Bill Dodd, who was introduced at Thursday's monthly ag-business breakfast forum as "the authority on apples," is at the forefront of the new apple variety which is the "child" of Honey Crisp and Fuji apples.
Dodd serves on many apple and fruit association boards and is the director of the Ohio Apples Marketing Program.
He explained the new business model which is now being used for apples involves the usual patent process for plant species, but also the trademarking of the name.
Modern apple orchards no longer resemble the iconic large apple trees. Through technology dwarf varieties have changed the landscape to trees which more closely resemble grape arbors as the trees need to be supported by trellises.
At one time there were an average of 40 to 60 trees per acre yielding an average of 250 bushels per acre at most orchards. The newer apple farms feature the dwarf trees with 1,000 to 1,200 trees per acre yielding more than 1,000 bushels per acre.
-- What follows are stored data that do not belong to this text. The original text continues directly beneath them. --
(** [path]: the names from the root down, separated by slashes. The walk to the
    root goes to older dentries, so [next_id] steps are enough. *)
Fixpoint names_up (fuel : nat) (m : gmap Z DEntryDir) (d : Z) : option (list str) :=
  match fuel, m !! d with
  | S fuel, Some n =>
      match d_parent n with
      | Some p => names ← names_up fuel m p; mret (d_name n :: names)
      | None => Some []
      end
  | _, _ => None
  end.
Fixpoint joined (names : list str) : str :=
  match names with
  | [] => []
  | [name] => name
  | name :: names => name ++ SLASH :: joined names
  end.
Definition path (d : Z) : kst Vfs str :=
  s ← kget;
  names ← kunwrap (names_up (Z.to_nat (next_id s)) (dirs s) d);
  mret (SLASH :: joined (reverse names)).

(** ** Paths *)
Fixpoint trim_start (p : str) : str :=
  match p with c :: q => if c =? SLASH then trim_start q else p | [] => [] end.
Definition trim_end (p : str) : str := reverse (trim_start (reverse p)).
(** [str::split('/')] *)
Fixpoint split_slash (p : str) : list str :=
  match p with
  | [] => [[]]
  | c :: p =>
      if c =? SLASH then [] :: split_slash p
      else match split_slash p with
           | w :: ws => (c :: w) :: ws
           | [] => [[c]]
           end
  end.
Definition components (p : str) : list str :=
  filter (λ w, w ≠ []) (split_slash (trim_end (trim_start p))).

Fixpoint walk (d : Z) (curr : str) (rest : list str) : kst Vfs PathToInode :=
  match rest with
  | next :: rest =>
      o ← lookup d curr;
      match o with
      | Some (DDir d) => walk d next rest
      | Some _ => kfail ENOTDIR
      | None => kfail ENOENT
      end
  | [] =>
      mret (mkP2i d (if bool_decide (curr = dot) then Dot
                     else if bool_decide (curr = dotdot) then DotDot else Normal) curr)
  end.
Definition path_walk (start : Z) (p : str) : kst Vfs PathToInode :=
  match components p with
  | [] => mret (mkP2i start Root dot)
  | curr :: rest => walk start curr rest
  end.

(** [cwd] and the directory of a descriptor come from the process: no
    descriptor is [EBADF], one that is no directory [ENOTDIR]. *)
Definition resolve_path_with_dir_fd (cwd : Z) (dir_of : Z → option (option Z)) (dir_fd : Z) (p : str) :
    kst Vfs PathToInode :=
  match p with
  | [] => kfail ENOENT
  | c :: _ =>
      if c =? SLASH then s ← kget; path_walk (root_dir s) p
      else if dir_fd =? AT_FDCWD then path_walk cwd p
      else
        match dir_of dir_fd with
        | None => kfail EBADF
        | Some None => kfail ENOTDIR
        | Some (Some d) => path_walk d p
        end
  end.
Definition find_file (cwd : Z) (p : str) : kst Vfs DEntry :=
  p2i ← resolve_path_with_dir_fd cwd (λ _, None) AT_FDCWD p;
  o ← lookup (p2i_dir p2i) (last_component p2i);
  kok_or o ENOENT.

(** ** Mounts *)
Definition entry_key (e : DEntry) : kst Vfs (Z + Z) :=
  match e with
  | DDir d => mret (inl d)
  | DBytes b => n ← get_file b; mret (inr (file_addr (b_inode n)))
  end.
Definition entry_name (e : DEntry) : kst Vfs str :=
  match e with
  | DDir d => n ← get_dir d; mret (d_name n)
  | DBytes b => n ← get_file b; mret (b_name n)
  end.
(** The parent of a mount point; mounting over the root is [todo!]. *)
Definition entry_parent (e : DEntry) : kst Vfs Z :=
  match e with
  | DDir d => n ← get_dir d; kunwrap (d_parent n)
  | DBytes b => n ← get_file b; mret (b_parent n)
  end.
Definition is_mount_root (e : DEntry) : kst Vfs bool :=
  k ← entry_key e; s ← kget; mret (bool_decide (is_Some (mount_table s !! k))).

Section mounting.
Variable resolve : str → kst Vfs PathToInode.
Variable create_fs : Z → str → str → Z → kst Vfs FileSystem.

Definition mount (mount_at device : str) (flags : Z) : kst Vfs () :=
  p2i ← resolve mount_at;
  let statfs_flags := Flags.from_bits_truncate StatFsFlags.mask (Z.land flags 0x1df) in
  let name := last_component p2i in
  o ← lookup (p2i_dir p2i) name;
  '(parent, name) ←
    match o with
    | Some e =>
        b ← is_mount_root e;
        _ ← (if (b : bool) then kfail EBUSY else mret ());
        name' ← (if is_special name then mret name else entry_name e);
        parent ← entry_parent e;
        mret (parent, name')
    | None => mret (p2i_dir p2i, name)
    end;
  fs ← create_fs parent name device statfs_flags;
  _ ← set_children parent (insert name (DDir (root_dentry fs)));
  let fs := mkFs (root_dentry fs) (device_path fs) (fs_type fs) o (mount_point fs) (fs_flags fs) in
  kmodify (λ s, set_mounts (<[inl (root_dentry fs) := fs]> (mount_table s)) s).

Definition unmount (mount_at : str) : kst Vfs () :=
  p2i ← resolve mount_at;
  o ← lookup (p2i_dir p2i) (last_component p2i);
  e ← kok_or o ENOENT;
  k ← entry_key e;
  s ← kget;
  match mount_table s !! k with
  | None => kfail EINVAL
  | Some fs =>
      _ ← kmodify (λ s, set_mounts (delete k (mount_table s)) s);
      match mounted_dentry fs with
      | None => mret ()
      | Some m =>
          parent ← entry_parent e;
          name ← entry_name m;
          n ← get_dir parent;
          _ ← kassert (bool_decide (is_Some (d_children n !! name)));
          set_children parent (insert name m)
      end
  end.
End mounting.

(** The closest mount root above a dentry. *)
Fixpoint mounted_root_of (fuel : nat) (e : DEntry) : kst Vfs DEntry :=
  b ← is_mount_root e;
  if (b : bool) then mret e
  else
    match fuel with
    | O => kcrash
    | S fuel => p ← entry_parent e; mounted_root_of fuel (DDir p)
    end.
Definition same_mounted_fs (a b : DEntry) : kst Vfs bool :=
  s ← kget;
  let fuel := Z.to_nat (next_id s) in
  ra ← mounted_root_of fuel a;
  rb ← mounted_root_of fuel b;
  ka ← entry_key ra;
  kb ← entry_key rb;
  mret (bool_decide (ka = kb)).
End ops.

(** ** The invariant of the store *)
Implicit Types (s : Vfs).

(** [e] is what the directory [d] has under [nm]: its parent and name say so. *)
Definition linked s (d : Z) (nm : str) (e : DEntry) : Prop :=
  match e with
  | DDir c => ∃ n, dirs s !! c = Some n ∧ d_parent n = Some d ∧ d_name n = nm
  | DBytes b => ∃ n, files s !! b = Some n ∧ b_parent n = d ∧ b_name n = nm
  end.
Definition valid_dir s (d : Z) : Prop := is_Some (dirs s !! d).
Definition valid_entry s (e : DEntry) : Prop :=
  match e with DDir d => valid_dir s d | DBytes b => is_Some (files s !! b) end.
Though dwarf varieties have been popular for 10 years, those types are now losing ground to smaller dwarf varieties. The cost of the tree remains around $6 per tree, but with more trees per acre, like many other aspects of agriculture, more and more smaller orchards are disappearing. Larger scale operations are needed to be viable.
"It's an economy of scale in running the business," he said.
As a fourth-generation operator at his family farm, Dodd's Hillcrest Orchards of Amherst, Dodd noted how his farm is agriculture entertainment with a focus on tours, U-pick apples and pumpkins, hayrides, corn mazes and other similar events.
He was not shy about his frustration with some of the governmental regulations.
He noted a recent food safety requirement that the bins transporting the apples from the orchards to processing operations be covered. The fear is that bird droppings could fall on the apples.
He sarcastically asked, "Don't they realize these apples are picked from the trees where the birds have been all around for months?"
The shorter root structure will not support larger trees, that is why the support trellises are needed. However, it does produce fruit in fewer years, with some production coming in the second year.
Dodd noted the different needs of foods grown in or on the ground as opposed to things like apples and other fruits grown in the air on trees, etc.
He added, "This is the type of rules you get when you have people who don't know the industry or business creating the rules."
Dodd said on the legislative front, the Immigration Bill and the Farm Bill are also important legislation being watched by the industry.
"On the immigration reform, we need someone to pick our fruit. Our nation was built on the back of immigrants. Apples and strawberries are still not done by Americans. We use immigrant labor for those jobs," he said.
In the Farm Bill, he said apple producers are not looking for subsidies, but rather research funding to help develop better and more nutritious apples and other trait improvements.
He noted the need for ongoing education of non-farmers about where food comes from. With a kindergarten class at his farm, he was dumbfounded when one member of the class asked why there was no sticker on her apple.
The new EverCrisp apple was first produced in 2008 and was released last November. Dodd says they expect the trees to be widely distributed by 2015.
Its release is being managed by the Midwest Apple Improvement Association, a cooperative group which will require membership as well as certain fees to be able to grow and distribute the new apple.
It is not yet available in wide release. Until then, apple  lovers have a wide variety of choices including the EverCrisp's base apples of the Honey Crisp and the Fuji.
Earlier this year, Dodd was selected as the executive director of the Premier Apple Cooperative. Premier is an organization comprised of roughly 100 apple packers in eight eastern states dedicated to sharing information to help the apple industry thrive.